=== WHAT THE TASK ASKS ===
Answer with the exact lines of the following material from the one containing "(shift_held k) else k" through the one containing "replace (((kbd_head k", both end lines included.

=== SOURCE RECORDS ===
(* ===== verification/Keyboard.v ===== *)
(** * Keyboard driver

    Models [src/hal/x86_64/keyboard.c]: scancode decoding, the shift state and
    the ring buffer between the interrupt handler and [hal_keyboard_poll].
    Characters are bytes. *)
From S2P Require Import Prelude Ports.

Definition KBD_DATA_PORT : Z := 0x60.
Definition KBD_STATUS_PORT : Z := 0x64.
Definition KBD_BUF_SIZE : Z := 32.
Definition SCANCODE_LSHIFT : Z := 0x2A.
Definition SCANCODE_RSHIFT : Z := 0x36.

(** The two tables, as ASCII codes. *)
Definition scancode_lower : list Z :=
  [0; 27; 49; 50; 51; 52; 53; 54; 55; 56;
   57; 48; 45; 61; 8; 9; 113; 119; 101; 114;
   116; 121; 117; 105; 111; 112; 91; 93; 10; 0;
   97; 115; 100; 102; 103; 104; 106; 107; 108; 59;
   39; 96; 0; 92; 122; 120; 99; 118; 98; 110;
   109; 44; 46; 47; 0; 42; 0; 32].

Definition scancode_upper : list Z :=
  [0; 27; 33; 64; 35; 36; 37; 94; 38; 42;
   40; 41; 95; 43; 8; 9; 81; 87; 69; 82;
   84; 89; 85; 73; 79; 80; 123; 125; 10; 0;
   65; 83; 68; 70; 71; 72; 74; 75; 76; 58;
   34; 126; 0; 124; 90; 88; 67; 86; 66; 78;
   77; 60; 62; 63; 0; 42; 0; 32].

Definition char_at (t : list Z) (i : Z) : Z := default 0 (t !! Z.to_nat i).

Record kbd := Kbd { kbd_buf : gmap Z Z; kbd_head : Z; kbd_tail : Z; shift_held : Z }.

Section keyboard.
Context {B : Type} `{!PortBus B}.
Implicit Types (b : B) (k : kbd).

Definition set_shift (v : Z) k : kbd := Kbd (kbd_buf k) (kbd_head k) (kbd_tail k) v.

(** The handler after the read of the data port. *)
Definition handle_scancode (sc : Z) k : kbd :=
  if (sc =? SCANCODE_LSHIFT) || (sc =? SCANCODE_RSHIFT) then set_shift 1 k
  else if (sc =? SCANCODE_LSHIFT .|. 0x80) || (sc =? SCANCODE_RSHIFT .|. 0x80) then set_shift 0 k
  else if negb (sc .&. 0x80 =? 0) then k
  else if 0x3A <=? sc then k
  else
    let c := if negb (shift_held k =? 0) then char_at scancode_upper sc else char_at scancode_lower sc in
    if c =? 0 then k
    else
      let next := (kbd_head k + 1) mod KBD_BUF_SIZE in
      if negb (next =? kbd_tail k)
      then Kbd (<[kbd_head k := c]> (kbd_buf k)) next (kbd_tail k) (shift_held k)
      else k.

Definition hal_keyboard_irq_handler k b : kbd * B :=
  let '(sc, b) := inb KBD_DATA_PORT b in (handle_scancode sc k, b).

(** [while (inb(KBD_STATUS_PORT) & 0x01) inb(KBD_DATA_PORT);], with fuel;
    [None] if the controller never runs dry. *)
Fixpoint hal_keyboard_init (fuel : nat) b : option B :=
  match fuel with
  | O => None
  | S fuel =>
      let '(status, b) := inb KBD_STATUS_PORT b in
      if negb (status .&. 0x01 =? 0) then let '(_, b) := inb KBD_DATA_PORT b in hal_keyboard_init fuel b
      else Some b
  end.

Definition hal_keyboard_poll k : Z * kbd :=
  if kbd_head k =? kbd_tail k then (-1, k)
  else
    let c := kbd_buf k !!! kbd_tail k in
    (u8 c, Kbd (kbd_buf k) (kbd_head k) ((kbd_tail k + 1) mod KBD_BUF_SIZE) (shift_held k)).
End keyboard.

(** ** The ring as a bounded queue *)

Definition kbd_queue (k : kbd) : list Z :=
  ring KBD_BUF_SIZE (kbd_buf k) (kbd_tail k) ((kbd_head k - kbd_tail k) mod KBD_BUF_SIZE).

Record kbd_ok (k : kbd) : Prop := KbdOk {
  kbd_head_ok : 0 <= kbd_head k < KBD_BUF_SIZE;
  kbd_tail_ok : 0 <= kbd_tail k < KBD_BUF_SIZE;
  kbd_chars_ok : Forall in_u8 (kbd_queue k)
}.

(** What a scancode means to someone typing: the shift state it leaves, and
    the character it types. *)
Definition is_shift (sc : Z) : bool := (sc =? SCANCODE_LSHIFT) || (sc =? SCANCODE_RSHIFT).
Definition key_down (sc : Z) : bool := sc <? 0x80.
Definition typed (shift : bool) (sc : Z) : option Z :=
  if is_shift sc || negb (key_down sc) then None
  else
    let c := char_at (if shift then scancode_upper else scancode_lower) sc in
    if c =? 0 then None else Some c.
Definition shift_after (shift : bool) (sc : Z) : bool :=
  if is_shift sc then true else if is_shift (sc - 0x80) then false else shift.

(** A keyboard that can hold 31 characters, and drops what does not fit. *)
Definition type_key (s : bool * list Z) (sc : Z) : bool * list Z :=
  (shift_after s.1 sc,
   match typed s.1 sc with
   | Some c => if Z.of_nat (length s.2) <? KBD_BUF_SIZE - 1 then s.2 ++ [c] else s.2
   | None => s.2
   end).

Lemma char_beyond t sc : Z.of_nat (length t) <= sc -> char_at t sc = 0.
Proof. intros H. unfold char_at. by rewrite lookup_ge_None_2 by lia. Qed.

Lemma Forall_char (P : Z -> Prop) t sc : P 0 -> Forall P t -> P (char_at t sc).
Proof.
  intros H0 Ht. unfold char_at. destruct (t !! Z.to_nat sc) eqn:E; [|done].
  by eapply Forall_lookup_1.
Qed.

Lemma char_u8 (shift : bool) sc : in_u8 (char_at (if shift then scancode_upper else scancode_lower) sc).
Proof.
  apply (Forall_char in_u8); [by split|].
  apply Forall_forall. intros x Hx.
  assert (forallb (fun c => (0 <=? c) && (c <? 2 ^ 8)) (if shift then scancode_upper else scancode_lower) = true)
    as Hb by by destruct shift.
  rewrite forallb_forall in Hb. specialize (Hb x Hx). breflect. by split.
Qed.

Lemma typed_u8 shift sc c : typed shift sc = Some c -> in_u8 c /\ c <> 0.
Proof.
  unfold typed. destruct (is_shift sc || negb (key_down sc)); [done|].
  destruct (Z.eqb_spec (char_at (if shift then scancode_upper else scancode_lower) sc) 0); [done|].
  intros [= <-]. split; [apply char_u8 | done].
Qed.

(** The high bit of a byte is the release flag. *)
Lemma release_flag sc : in_u8 sc -> (sc .&. 0x80 =? 0) = key_down sc.
Proof.
  intros Hs. change 0x80 with (2 ^ 7).
  unfold key_down. replace (sc .&. 2 ^ 7) with (if Z.testbit sc 7 then 2 ^ 7 else 0).
  2: { apply Z.bits_inj'. intros n Hn. rewrite Z.land_spec. destruct (Z.eq_dec n 7) as [->|Hne].
       - destruct (Z.testbit sc 7) eqn:E; [by rewrite Z.pow2_bits_true|by rewrite Z.bits_0].
       - rewrite (Z.pow2_bits_false 7 n) by lia. rewrite andb_false_r.
         destruct (Z.testbit sc 7); [by rewrite Z.pow2_bits_false by lia | by rewrite Z.bits_0]. }
  rewrite Z.testbit_eqb by lia. unfold in_u8 in Hs.
  destruct (Z.eqb_spec (sc / 2 ^ 7 mod 2) 1), (Z.ltb_spec sc 0x80); try done; Z.div_mod_to_equations; lia.
Qed.

Lemma key_code sc : in_u8 sc -> key_down sc = true -> is_shift (sc - 0x80) = false.
Proof.
  unfold in_u8, key_down, is_shift, SCANCODE_LSHIFT, SCANCODE_RSHIFT. intros Hs Hd. breflect. zcmp. done.
Qed.

(** The handler's early returns, as one decision. *)
Lemma handle_scancode_cases sc k :
  in_u8 sc ->
  handle_scancode sc k =
  match typed (negb (shift_held k =? 0)) sc with
  | Some c =>
      let next := (kbd_head k + 1) mod KBD_BUF_SIZE in
      if negb (next =? kbd_tail k)
      then Kbd (<[kbd_head k := c]> (kbd_buf k)) next (kbd_tail k) (shift_held k) else k
  | None => if is_shift sc then set_shift 1 k else if is_shift (sc - 0x80) then set_shift 0 k else k
  end.
Proof.
  intros Hs. unfold handle_scancode, typed. fold (is_shift sc).
  destruct (is_shift sc) eqn:Esh; [done|]. cbn [orb].
  replace ((sc =? SCANCODE_LSHIFT .|. 0x80) || (sc =? SCANCODE_RSHIFT .|. 0x80)) with (is_shift (sc - 0x80)).
  2: { unfold is_shift. change (SCANCODE_LSHIFT .|. 0x80) with 0xAA. change (SCANCODE_RSHIFT .|. 0x80) with 0xB6.
       unfold SCANCODE_LSHIFT, SCANCODE_RSHIFT. bdestruct_all; done || lia. }
  destruct (key_down sc) eqn:Ed.
  - rewrite (key_code sc Hs Ed), release_flag, Ed by done. cbn [negb].
    destruct (shift_held k =? 0); cbn [negb]; destruct (Z.leb_spec 0x3A sc);
      try (rewrite char_beyond by done; done); by destruct (_ =? 0).
  - rewrite release_flag, Ed by done. cbn [negb]. by destruct (is_shift (sc - 0x80)).
Qed.

Definition kbd_abs (k : kbd) : bool * list Z := (negb (shift_held k =? 0), kbd_queue k).

Lemma kbd_room k :
  kbd_ok k ->
  Z.of_nat (length (kbd_queue k)) = (kbd_head k - kbd_tail k) mod KBD_BUF_SIZE /\
  ((kbd_head k + 1) mod KBD_BUF_SIZE = kbd_tail k <-> Z.of_nat (length (kbd_queue k)) = KBD_BUF_SIZE - 1).
Proof.
  intros [Hh Ht _]. unfold kbd_queue.
  rewrite length_ring by (apply Z.mod_pos_bound; done). split; [done|].
  unfold KBD_BUF_SIZE in *. split; intros; Z.div_mod_to_equations; lia.
Qed.

Lemma push_key k c :
  kbd_ok k -> in_u8 c -> (kbd_head k + 1) mod KBD_BUF_SIZE <> kbd_tail k ->
  let k' := Kbd (<[kbd_head k := c]> (kbd_buf k)) ((kbd_head k + 1) mod KBD_BUF_SIZE) (kbd_tail k) (shift_held k) in
  kbd_queue k' = kbd_queue k ++ [c] /\ kbd_ok k'.
Proof.
  intros Hok Hc Hroom k'. destruct (kbd_room k Hok) as [Hlen Hfull].
  destruct Hok as [Hh Ht Hq].
  assert (Eq : kbd_queue k' = kbd_queue k ++ [c]).
  { unfold kbd_queue. cbn [kbd_head kbd_tail kbd_buf k'].
    set (n := (kbd_head k - kbd_tail k) mod KBD_BUF_SIZE) in *.
    replace (((kbd_head k + 1) mod KBD_BUF_SIZE - kbd_tail k) mod KBD_BUF_SIZE) with (n + 1).
    2: { subst n. unfold KBD_BUF_SIZE in *. Z.div_mod_to_equations; lia. }
    replace (<[kbd_head k := c]> (kbd_buf k))
      with (<[(kbd_tail k + n) mod KBD_BUF_SIZE := c]> (kbd_buf k)).
    2: { f_equal. subst n. unfold KBD_BUF_SIZE in *. Z.div_mod_to_equations; lia. }
    apply ring_push; [lia|]. subst n. unfold KBD_BUF_SIZE in *. Z.div_mod_to_equations; lia. }
  split; [done|]. split; cbn [kbd_head kbd_tail k'].
  - by apply Z.mod_pos_bound.
  - done.
  - rewrite Eq. by apply Forall_app; split; [|by constructor].
Qed.

(** One interrupt is one [type_key]. *)
Lemma scancode_refines sc k :
  in_u8 sc -> kbd_ok k ->
  kbd_ok (handle_scancode sc k) /\ kbd_abs (handle_scancode sc k) = type_key (kbd_abs k) sc.
Proof.
  intros Hs Hok. rewrite handle_scancode_cases by done. unfold kbd_abs at 2, type_key, shift_after. cbn [fst snd].
  destruct (typed (negb (shift_held k =? 0)) sc) as [c|] eqn:Et.
  - assert (is_shift sc = false /\ is_shift (sc - 0x80) = false) as [-> ->].
    { revert Et. unfold typed. destruct (is_shift sc); [done|]. destruct (key_down sc) eqn:Ed; [|done].
      by rewrite (key_code sc Hs Ed). }
    destruct (kbd_room k Hok) as [Hlen Hfull]. cbv zeta.
    destruct (Z.eqb_spec ((kbd_head k + 1) mod KBD_BUF_SIZE) (kbd_tail k)) as [E|E]; cbn [negb].
    + rewrite (proj1 Hfull E), Z.ltb_irrefl. done.
    + destruct (push_key k c Hok (proj1 (typed_u8 _ _ _ Et)) E) as [Hq Hok'].
      split; [exact Hok'|]. unfold kbd_abs. rewrite Hq. cbn [shift_held].
      assert (Z.of_nat (length (kbd_queue k)) < KBD_BUF_SIZE - 1) as Hlt.
      { assert (Z.of_nat (length (kbd_queue k)) < KBD_BUF_SIZE)
          by (rewrite Hlen; apply Z.mod_pos_bound; done). lia. }
      by rewrite (proj2 (Z.ltb_lt _ _) Hlt).
  - by destruct (is_shift sc), (is_shift (sc - 0x80)), k; destruct Hok; split.
Qed.

(** A poll takes the oldest character. *)
Lemma poll_refines k :
  kbd_ok k ->
  match kbd_queue k with
  | [] => hal_keyboard_poll k = (-1, k)
  | c :: q => exists k', hal_keyboard_poll k = (c, k') /\ kbd_ok k' /\ kbd_queue k' = q /\ shift_held k' = shift_held k
  end.
Proof.
  intros Hok. destruct (kbd_room k Hok) as [Hlen _]. destruct Hok as [Hh Ht Hq]. unfold hal_keyboard_poll.
  assert (Hn := Z.mod_pos_bound (kbd_head k - kbd_tail k) KBD_BUF_SIZE eq_refl).
  destruct (Z.eqb_spec (kbd_head k) (kbd_tail k)) as [E|E].
  - destruct (kbd_queue k); [done|]. rewrite E, Z.sub_diag, Z.mod_0_l in Hlen by done. cbn in Hlen. lia.
  - assert (Eq : kbd_queue k = (kbd_buf k !!! kbd_tail k) ::
                   kbd_queue (Kbd (kbd_buf k) (kbd_head k) ((kbd_tail k + 1) mod KBD_BUF_SIZE) (shift_held k))).
    { unfold kbd_queue at 1. rewrite ring_pop by (done || (unfold KBD_BUF_SIZE in *; Z.div_mod_to_equations; lia)).
      f_equal. unfold kbd_queue. cbn [kbd_head kbd_tail kbd_buf]. f_equal.
      unfold KBD_BUF_SIZE in *. Z.div_mod_to_equations; lia. }
    rewrite Eq in *. inversion Hq; subst. rewrite u8_small by done.
    eexists. split; [reflexivity|]. split_and!; [|done|done].
    split; cbn [kbd_head kbd_tail]; [done | by apply Z.mod_pos_bound | done].
Qed.

(** Poll until the buffer is empty, as the shell does between yields. *)
Fixpoint drain (fuel : nat) (k : kbd) : list Z * kbd :=
  match fuel with
  | O => ([], k)
  | S fuel =>
      let '(c, k') := hal_keyboard_poll k in
      if c =? -1 then ([], k) else let '(cs, k') := drain fuel k' in (c :: cs, k')
  end.

Lemma drain_all fuel k :
  kbd_ok k -> (length (kbd_queue k) < fuel)%nat -> (drain fuel k).1 = kbd_queue k.
Proof.
  revert k; induction fuel as [|fuel IH]; intros k Hok Hf; [lia|]. cbn [drain].
  pose proof (poll_refines k Hok) as Hp. pose proof (kbd_chars_ok _ Hok) as Hc.
  destruct (kbd_queue k) as [|c q] eqn:Eq; [by rewrite Hp|].
  destruct Hp as (k' & -> & Hok' & Hq' & _). inversion Hc as [|? ? Hc0]; subst.
  destruct (Z.eqb_spec c (-1)); [unfold in_u8 in Hc0; lia|].
  specialize (IH k' Hok'). destruct (drain fuel k') as [cs k'']. cbn [fst] in *. f_equal. apply IH.
  cbn in Hf. lia.
Qed.

(** C30: what the keyboard delivers is what was typed.  After any sequence of
    scancode interrupts, polling the buffer until it is empty yields exactly
    the characters a 31-character keyboard would hold: every key press decoded
    under the shift state of its moment, in order, with nothing lost until the
    buffer is full and nothing ever overwritten. *)
Theorem keyboard_refines_typing (scs : list Z) k :
  kbd_ok k -> Forall in_u8 scs ->
  let k' := fold_left (fun k sc => handle_scancode sc k) scs k in
  kbd_ok k' /\ kbd_abs k' = fold_left type_key scs (kbd_abs k) /\
  (drain (Z.to_nat KBD_BUF_SIZE) k').1 = (fold_left type_key scs (kbd_abs k)).2.
Proof.
  intros Hok Hs k'. assert (H : kbd_ok k' /\ kbd_abs k' = fold_left type_key scs (kbd_abs k)).
  { subst k'. revert k Hok. induction Hs as [|sc scs Hsc Hs IH]; intros k Hok; [done|]. cbn [fold_left].
    destruct (scancode_refines sc k Hsc Hok) as [Hok' <-]. by apply IH. }
  destruct H as [Hok' Habs]. split; [done|]. split; [done|]. rewrite <- Habs.
  apply drain_all; [done|]. destruct (kbd_room k' Hok') as [Hlen _].
  pose proof (Z.mod_pos_bound (kbd_head k' - kbd_tail k') KBD_BUF_SIZE eq_refl). unfold KBD_BUF_SIZE in *. lia.
Qed.

Definition kbd0 : kbd := Kbd ∅ 0 0 0.
Lemma kbd0_ok : kbd_ok kbd0.
Proof. split; by unfold kbd0, KBD_BUF_SIZE. Qed.

(** Shift down, [h], shift up, [i], Enter. *)
Lemma keyboard_refines_typing_witness :
  (drain 32 (fold_left (fun k sc => handle_scancode sc k) [0x2A; 0x23; 0xA3; 0xAA; 0x17; 0x97; 0x1C] kbd0)).1 =
  [72; 105; 10].
Proof.
  destruct (keyboard_refines_typing [0x2A; 0x23; 0xA3; 0xAA; 0x17; 0x97; 0x1C] kbd0 kbd0_ok) as (_ & _ & H).
  - by repeat constructor.
  - etransitivity; [exact H | reflexivity].
Defined.

(** ** The controller's output buffer *)

(** The bytes waiting in the PS/2 controller: status bit 0 says whether there
    is one, and reading the data port takes it. *)
Definition ps2_in (w p : Z) (q : list Z) : Z * list Z :=
  if p =? KBD_STATUS_PORT then (cbool (negb (bool_decide (q = []))), q)
  else if p =? KBD_DATA_PORT then (hd 0 q, tl q)
  else (0, q).
#[export] Instance ps2_bus : PortBus (list Z) := {| port_in := ps2_in; port_out := fun _ _ _ q => q |}.

(** [hal_keyboard_init] terminates, having thrown away what was pending. *)
Lemma keyboard_init_drains (q : list Z) : hal_keyboard_init (S (length q)) q = Some [].
Proof. induction q as [|c q IH]; [done|]. exact IH. Qed.

(** The interrupt handler takes one byte from the controller. *)
Lemma irq_takes_scancode k sc q :
  in_u8 sc -> hal_keyboard_irq_handler k (sc :: q) = (handle_scancode sc k, q).
Proof. intros Hs. unfold hal_keyboard_irq_handler, inb. cbn. by rewrite u8_small. Qed.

=== ANSWER TO THIS EXERCISE ===
      then Kbd (<[kbd_head k := c]> (kbd_buf k)) next (kbd_tail k) (shift_held k) else k
  | None => if is_shift sc then set_shift 1 k else if is_shift (sc - 0x80) then set_shift 0 k else k
  end.
Proof.
  intros Hs. unfold handle_scancode, typed. fold (is_shift sc).
  destruct (is_shift sc) eqn:Esh; [done|]. cbn [orb].
  replace ((sc =? SCANCODE_LSHIFT .|. 0x80) || (sc =? SCANCODE_RSHIFT .|. 0x80)) with (is_shift (sc - 0x80)).
  2: { unfold is_shift. change (SCANCODE_LSHIFT .|. 0x80) with 0xAA. change (SCANCODE_RSHIFT .|. 0x80) with 0xB6.
       unfold SCANCODE_LSHIFT, SCANCODE_RSHIFT. bdestruct_all; done || lia. }
  destruct (key_down sc) eqn:Ed.
  - rewrite (key_code sc Hs Ed), release_flag, Ed by done. cbn [negb].
    destruct (shift_held k =? 0); cbn [negb]; destruct (Z.leb_spec 0x3A sc);
      try (rewrite char_beyond by done; done); by destruct (_ =? 0).
  - rewrite release_flag, Ed by done. cbn [negb]. by destruct (is_shift (sc - 0x80)).
Qed.

Definition kbd_abs (k : kbd) : bool * list Z := (negb (shift_held k =? 0), kbd_queue k).

Lemma kbd_room k :
  kbd_ok k ->
  Z.of_nat (length (kbd_queue k)) = (kbd_head k - kbd_tail k) mod KBD_BUF_SIZE /\
  ((kbd_head k + 1) mod KBD_BUF_SIZE = kbd_tail k <-> Z.of_nat (length (kbd_queue k)) = KBD_BUF_SIZE - 1).
Proof.
  intros [Hh Ht _]. unfold kbd_queue.
  rewrite length_ring by (apply Z.mod_pos_bound; done). split; [done|].
  unfold KBD_BUF_SIZE in *. split; intros; Z.div_mod_to_equations; lia.
Qed.

Lemma push_key k c :
  kbd_ok k -> in_u8 c -> (kbd_head k + 1) mod KBD_BUF_SIZE <> kbd_tail k ->
  let k' := Kbd (<[kbd_head k := c]> (kbd_buf k)) ((kbd_head k + 1) mod KBD_BUF_SIZE) (kbd_tail k) (shift_held k) in
  kbd_queue k' = kbd_queue k ++ [c] /\ kbd_ok k'.
Proof.
  intros Hok Hc Hroom k'. destruct (kbd_room k Hok) as [Hlen Hfull].
  destruct Hok as [Hh Ht Hq].
  assert (Eq : kbd_queue k' = kbd_queue k ++ [c]).
  { unfold kbd_queue. cbn [kbd_head kbd_tail kbd_buf k'].
    set (n := (kbd_head k - kbd_tail k) mod KBD_BUF_SIZE) in *.
    replace (((kbd_head k + 1) mod KBD_BUF_SIZE - kbd_tail k) mod KBD_BUF_SIZE) with (n + 1).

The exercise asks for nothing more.